Домой возвращаются поздно. Кондратий, скинув пальто и горчично-колючий свитер, исчезает в ванной – отогревать руки, – а Сергей идёт ставить чайник. У Кондратия несмелое счастье-радость в глазах и в восторженной улыбке: он раскладывает на столе старые, потрёпанные открытки и пару томиков с простыми обложками – синей и тёмно-зелёной. Мерзкая стилистика и реферат с дебильными правками ни разу не вспоминаются.
Бег по кругу. Круги, круги, круги. Сплошная закольцованность, чёртов Уроборос, неразрывная Мёбиуса. Кондратий затягивает эту неразрывную удавкой у Трубецкого на шее. Внезапно мнимая идиллия падает очередным Римом.
– Ты боишься, – Кондратий смотрит через стол: очень цепко, тяжело, грызёт и разъедает взглядом. – Для человека, который учится на психолога, ты поразительно слепой, Серёжа.

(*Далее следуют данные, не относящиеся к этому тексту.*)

Lemma total_grouped {A} (key : A -> string) (amt : A -> Qc) l acc :
  total (map snd (fold_left (fun acc x => addTo acc (key x) (amt x)) l acc))
  = (total (map snd acc) + total (map amt l))%Qc.
Proof.
  revert acc. induction l as [|x l IH]; intros acc; simpl.
  - ring.
  - rewrite IH, total_addTo. ring.
Qed.

Lemma total_spendingByCategory expenses :
  total (map snd (spendingByCategory expenses)) = amountTotal expenses.
Proof.
  unfold spendingByCategory, amountTotal.
  rewrite (total_grouped Expense.category Expense.amount). simpl. ring.
Qed.

Lemma map_value_toChartData l : map value (map toChartData l) = map snd l.
Proof. rewrite map_map. reflexivity. Qed.


(** ** The keys and values of a grouping *)

Lemma obj_get_set {V} (o : jsobject V) k v k' :
  obj_get (obj_set o k v) k' = if String.eqb k k' then Some v else obj_get o k'.
Proof.
  induction o as [|[k0 v0] o IH]; simpl.
  - reflexivity.
  - destruct (String.eqb_spec k0 k) as [->|N]; simpl.
    + destruct (String.eqb k k'); reflexivity.
    + rewrite IH. destruct (String.eqb_spec k k') as [->|N'];
        [|reflexivity].
      destruct (String.eqb_spec k0 k'); [congruence | reflexivity].
Qed.

Lemma obj_get_inb {V} (o : jsobject V) k :
  inb k (map fst o) = match obj_get o k with Some _ => true | None => false end.
Proof.
  induction o as [|[k0 v0] o IH]; simpl; [reflexivity|].
  rewrite (String.eqb_sym k k0). destruct (String.eqb k0 k); simpl; auto.
Qed.

Lemma obj_set_keys {V} (o : jsobject V) k v :
  map fst (obj_set o k v)
  = if inb k (map fst o) then map fst o else map fst o ++ [k].
Proof.
  induction o as [|[k0 v0] o IH]; simpl; [reflexivity|].
  rewrite (String.eqb_sym k k0). destruct (String.eqb k0 k); simpl.
  - reflexivity.
  - rewrite IH. destruct (inb k (map fst o)); reflexivity.
Qed.

Lemma inb_In k l : inb k l = true <-> In k l.
Proof.
  unfold inb. rewrite existsb_exists. split.
  - intros (x & Hx & E). apply String.eqb_eq in E. congruence.
  - intros H. exists k. split; [exact H | apply String.eqb_refl].
Qed.

Lemma firsts_In c l : In c (firsts l) <-> In c l.
Proof.
  induction l as [|x l IH]; simpl; [reflexivity|].
  rewrite filter_In, IH, negb_true_iff, String.eqb_neq.
  destruct (string_dec x c); intuition congruence.
Qed.

Lemma inb_firsts k l : inb k (firsts l) = inb k l.
Proof.
  destruct (inb k l) eqn:E.
  - apply (proj2 (inb_In _ _)), (proj2 (firsts_In _ _)), (proj1 (inb_In _ _)), E.
  - destruct (inb k (firsts l)) eqn:E'; [|reflexivity].
    apply (proj1 (inb_In _ _)), (proj1 (firsts_In _ _)),
      (proj2 (inb_In _ _)) in E'.
    congruence.
Qed.

Lemma firsts_NoDup l : NoDup (firsts l).
Proof.
  induction l as [|x l IH]; simpl; constructor.
  - rewrite list_elem_of_In, filter_In, negb_true_iff, String.eqb_neq. tauto.
  - apply NoDup_ListNoDup, List.NoDup_filter, NoDup_ListNoDup, IH.
Qed.

Lemma firsts_snoc l k :
  firsts (l ++ [k]) = if inb k l then firsts l else firsts l ++ [k].
Proof.
  induction l as [|c l IH]; simpl; [reflexivity|].
  rewrite IH. rewrite (String.eqb_sym k c).
  destruct (String.eqb_spec c k) as [->|N]; simpl.
  - destruct (inb k l); [reflexivity|].
    rewrite List.filter_app. simpl. rewrite String.eqb_refl. simpl.
    rewrite app_nil_r. reflexivity.
  - destruct (inb k l); [reflexivity|].
    rewrite List.filter_app. simpl.
    destruct (String.eqb_spec k c); [congruence|]. reflexivity.
Qed.

Section Grouping.
Context {A : Type} (key : A -> string) (amt : A -> Qc).

Local Abbreviation grouped := (grouped key amt).
Local Abbreviation groupTotal := (groupTotal key amt).

Lemma grouped_snoc l x :
grouped (l ++ [x]) = addTo (grouped l) (key x) (amt x).
Proof. unfold grouped. rewrite fold_left_app. reflexivity. Qed.

(** The keys of a grouping are created in the order of first occurrence. *)
Lemma grouped_keys l : map fst (grouped l) = firsts (map key l).
Proof.
induction l as [|x l IH] using rev_ind; [reflexivity|].
rewrite grouped_snoc, map_app. simpl. rewrite firsts_snoc.
unfold addTo. rewrite obj_set_keys, IH, inb_firsts. reflexivity.
Qed.

Lemma groupTotal_snoc k l x :
groupTotal k (l ++ [x])
= (groupTotal k l + if String.eqb (key x) k then amt x else 0)%Qc.
Proof.
unfold groupTotal. rewrite List.filter_app, map_app. simpl.
generalize (map amt (List.filter (fun x0 => String.eqb (key x0) k) l)).
intros vs. destruct (String.eqb (key x) k); simpl;
  induction vs as [|v vs IHv]; simpl; try rewrite IHv; ring.
Qed.

Lemma groupTotal_absent k l : inb k (map key l) = false -> groupTotal k l = 0%Qc.
Proof.
unfold groupTotal. induction l as [|x l IH]; simpl; [reflexivity|].
rewrite (String.eqb_sym k (key x)).
destruct (String.eqb (key x) k); simpl; [discriminate|]. exact IH.
Qed.

(** Each key holds the sum of the amounts filed under it. *)
Lemma grouped_get l k :
obj_get (grouped l) k
= if inb k (map key l) then Some (groupTotal k l) else None.
Proof.
induction l as [|x l IH] using rev_ind; [reflexivity|].
rewrite grouped_snoc. unfold addTo. rewrite obj_get_set.
rewrite map_app. unfold inb in *. rewrite existsb_app. simpl.
rewrite orb_false_r, groupTotal_snoc.
destruct (String.eqb_spec (key x) k) as [E|N].
- subst k. rewrite String.eqb_refl, orb_true_r. f_equal.
  rewrite IH. destruct (existsb (String.eqb (key x)) (map key l)) eqn:M.
  + rewrite or0_Some. reflexivity.
  + rewrite (groupTotal_absent _ _ M). reflexivity.
- destruct (String.eqb_spec k (key x)); [congruence|].
  rewrite orb_false_r, IH.
  destruct (existsb (String.eqb k) (map key l)); [|reflexivity].
  f_equal. ring.
Qed.

Lemma grouped_entry l k v :
In (k, v) (grouped l) -> In k (map key l) /\ v = groupTotal k l.
Proof.
intros H.
assert (Hk : In k (map key l)).
{ apply firsts_In. rewrite <- grouped_keys.
  apply (in_map fst) in H. exact H. }
split; [exact Hk|].
assert (Hget : obj_get (grouped l) k = Some v).
{ assert (Hnd : NoDup (map fst (grouped l)))
    by (rewrite grouped_keys; apply firsts_NoDup).
  revert Hnd H. generalize (grouped l). intros o.
  induction o as [|[k0 v0] o IHo]; simpl; [contradiction|].
  intros Hnd [E|Hin].
  - injection E as -> ->. rewrite String.eqb_refl. reflexivity.
  - apply NoDup_cons in Hnd as [Hnotin Hnd].
    destruct (String.eqb_spec k0 k) as [->|N].
    + exfalso. apply Hnotin. apply list_elem_of_In.
      apply (in_map fst) in Hin. exact Hin.
    + apply IHo; assumption. }
rewrite grouped_get in Hget.
destruct (inb k (map key l)); congruence.
Qed.
End Grouping.

(** ** The order of [Object.entries] *)

Lemma StronglySorted_filter {A} (R : A -> A -> Prop) (f : A -> bool) l :
  StronglySorted R l -> StronglySorted R (List.filter f l).
Proof.
  induction 1 as [|x l Hs IH Hx]; simpl; [constructor|].
  destruct (f x); [|exact IH].
  constructor; [exact IH|].
  rewrite Forall_forall in Hx |- *. intros y Hy.
  apply Hx. apply list_elem_of_In. apply list_elem_of_In, filter_In in Hy. tauto.
Qed.

Lemma StronglySorted_map {A B} (R : B -> B -> Prop) (f : A -> B) l :
  StronglySorted (fun a b => R (f a) (f b)) l <-> StronglySorted R (map f l).
Proof.
  induction l as [|x l IH]; simpl.
  - split; constructor.
  - split; intros H; apply StronglySorted_inv in H as [Hs Hx];
      constructor; try (apply IH; exact Hs).
    + apply Forall_forall. intros y Hy.
      apply list_elem_of_In, in_map_iff in Hy as (a & <- & Ha).
      rewrite Forall_forall in Hx. apply Hx, list_elem_of_In, Ha.
    + apply Forall_forall. intros a Ha. rewrite Forall_forall in Hx.
      apply Hx, list_elem_of_In, in_map, list_elem_of_In, Ha.
Qed.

– Кондраш, – устало начинает Сергей. – Зачем ты начинаешь? Мы сейчас снова поссоримся и будем несколько дней делать вид, что друг друга не знаем.

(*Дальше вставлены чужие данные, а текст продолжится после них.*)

(** The round of [check_required_fields] for one of its two top-level
    fields raises on [data]: the test [field in data] cannot be made (a
    number, a boolean), or it holds and [data[field]] cannot be taken
    (a list with the name among its items, a text with the name in
    it). *)
Definition plain_round_raises (data : json) : bool :=
  match data with
  | JArr items =>
      existsb (fun v => eq_str v "reason_for_referral" || eq_str v "requested_action")
        items
  | JStr s => contains "reason_for_referral" s || contains "requested_action" s
  | _ => true
  end.

(** A record whose patient and providers are records, where it has
    them. *)
Definition syncable (referral_data : json) : bool :=
  match referral_data with
  | JObj fields =>
      forallb (fun k => is_dict (dict_get_or fields k (JObj [])))
        ["patient"; "referring_provider"; "receiving_provider"]
  | _ => false
  end.

(** A log record, as opposed to a request to the language model or a
    printed line. *)
Definition is_log (ev : event) : bool :=
  match ev with
  | Log _ _ _ => true
  | _ => false
  end.

(** A request to the language model. *)
Definition is_chat (ev : event) : bool :=
  match ev with
  | Chat _ _ => true
  | _ => false
  end.

(** The computation adds at most [n] requests to the language model to
    the trace, all of them to the model [gpt-4.1-nano]. *)
Definition asks (n : nat) {A : Type} (m : M A) : Prop :=
  Effects.post m
    (fun w _ w' =>
       exists evs,
         trace w' = trace w ++ evs /\
         (length (List.filter is_chat evs) <= n)%nat /\
         Forall (fun ev => forall name messages,
                   ev = Chat name messages -> name = "gpt-4.1-nano") evs).

(** The statuses the worker writes. *)
Definition worker_statuses : list string :=
  ["extraction_failed"; "emr_synced"; "email_draft_failed"; "missing_fields_email_sent"].

End Outcomes.

(** ** The OCR front end: [backend/DocumentProcessor.py] *)

Module DocumentProcessor.

Import Text Agent.
Local Open Scope m_scope.

(** What the front end takes from outside the repository:
    [os.path.splitext], [str.lower] and [str.strip], which depend on the
    operating system and on the Unicode tables, and the OCR itself
    ([Image.open], [convert] and [pytesseract.image_to_string], taken
    together), which returns a text or raises. *)
Class Host : Type := {
  splitext : string -> string * string;
  str_lower : string -> string;
  str_strip : string -> string;
  image_to_string : list Byte.byte -> res string }.

(** The dict [process_document] returns. *)
Record processing_result : Type := {
  filename : string;
  file_size : Z;
  extracted_text : string;
  text_length : Z }.

Section Processor.

Context `{Platform} `{Host}.

(** [self.supported_formats] *)
Definition supported_formats : list string :=
  [".png"; ".jpg"; ".jpeg"; ".pdf"; ".tiff"; ".bmp"].

Definition unsupported_detail : string :=
  "Unsupported file format. Supported: " +:+ join ", " supported_formats.

Definition pdf_detail : string := "PDF support coming soon".

Definition ocr_failed (e : exn) : string := "OCR processing failed: " +:+ exn_str e.

(** [extract_text_from_image(image_bytes)] *)
Definition extract_text_from_image (image_bytes : list Byte.byte) : M string :=
  match image_to_string image_bytes with
  | Ok text => ret (str_strip text)
  | Raise e =>
      log ERROR (ocr_failed e) [];;
      raise (HTTPException 500 (ocr_failed e))
  end.

(** The extension the file is judged by. *)
Definition file_ext (name : string) : string := str_lower (snd (splitext name)).

(** [process_document(file_content, filename)] *)
Definition process_document (file_content : list Byte.byte) (name : string)
  : M processing_result :=
  if negb (existsb (String.eqb (file_ext name)) supported_formats) then
    raise (HTTPException 400 unsupported_detail)
  else if String.eqb (file_ext name) ".pdf" then
    raise (HTTPException 400 pdf_detail)
  else
    let* text := extract_text_from_image file_content in
    ret {| filename := name;
           file_size := Z.of_nat (length file_content);
           extracted_text := text;
           text_length := py_len text |}.

End Processor.

End DocumentProcessor.

(** ** The web service: the other endpoints of [backend/main.py] *)

Module Service.

Import Text Agent DocumentProcessor.
Local Open Scope m_scope.

(** [redis_client.llen(queue_key)] *)
Definition llen : M Z := fun w => (Ok (Z.of_nat (length (queue w))), w).

(** [redis_client.lrange(queue_key, 0, -1)]: the whole list, from the
    left. *)
Definition lrange_all : M (list string) := fun w => (Ok (queue w), w).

– Зачем я начинаю? Затем, что мне надоело, что ты постоянно уходишь от ответа. Мне не просто надоело, меня это бесит. Ты боишься. Боишься просто поговорить. Почему? – чеканит Кондратий.
– Кондраша…
– Ты боишься.
– Ладно, ты прав. Я боюсь. Что дальше?
– Ничего, блять, не дальше! Ничего, в том-то и дело! Говорить с тобой – что клещами тащить! Неужели тебе так тяжело поговорить со мной словами через рот?! Как все нормальные люди?
– Ну Кондраш, пожалуйста. Успокойся, остынь. Прошу тебя, давай не сейчас.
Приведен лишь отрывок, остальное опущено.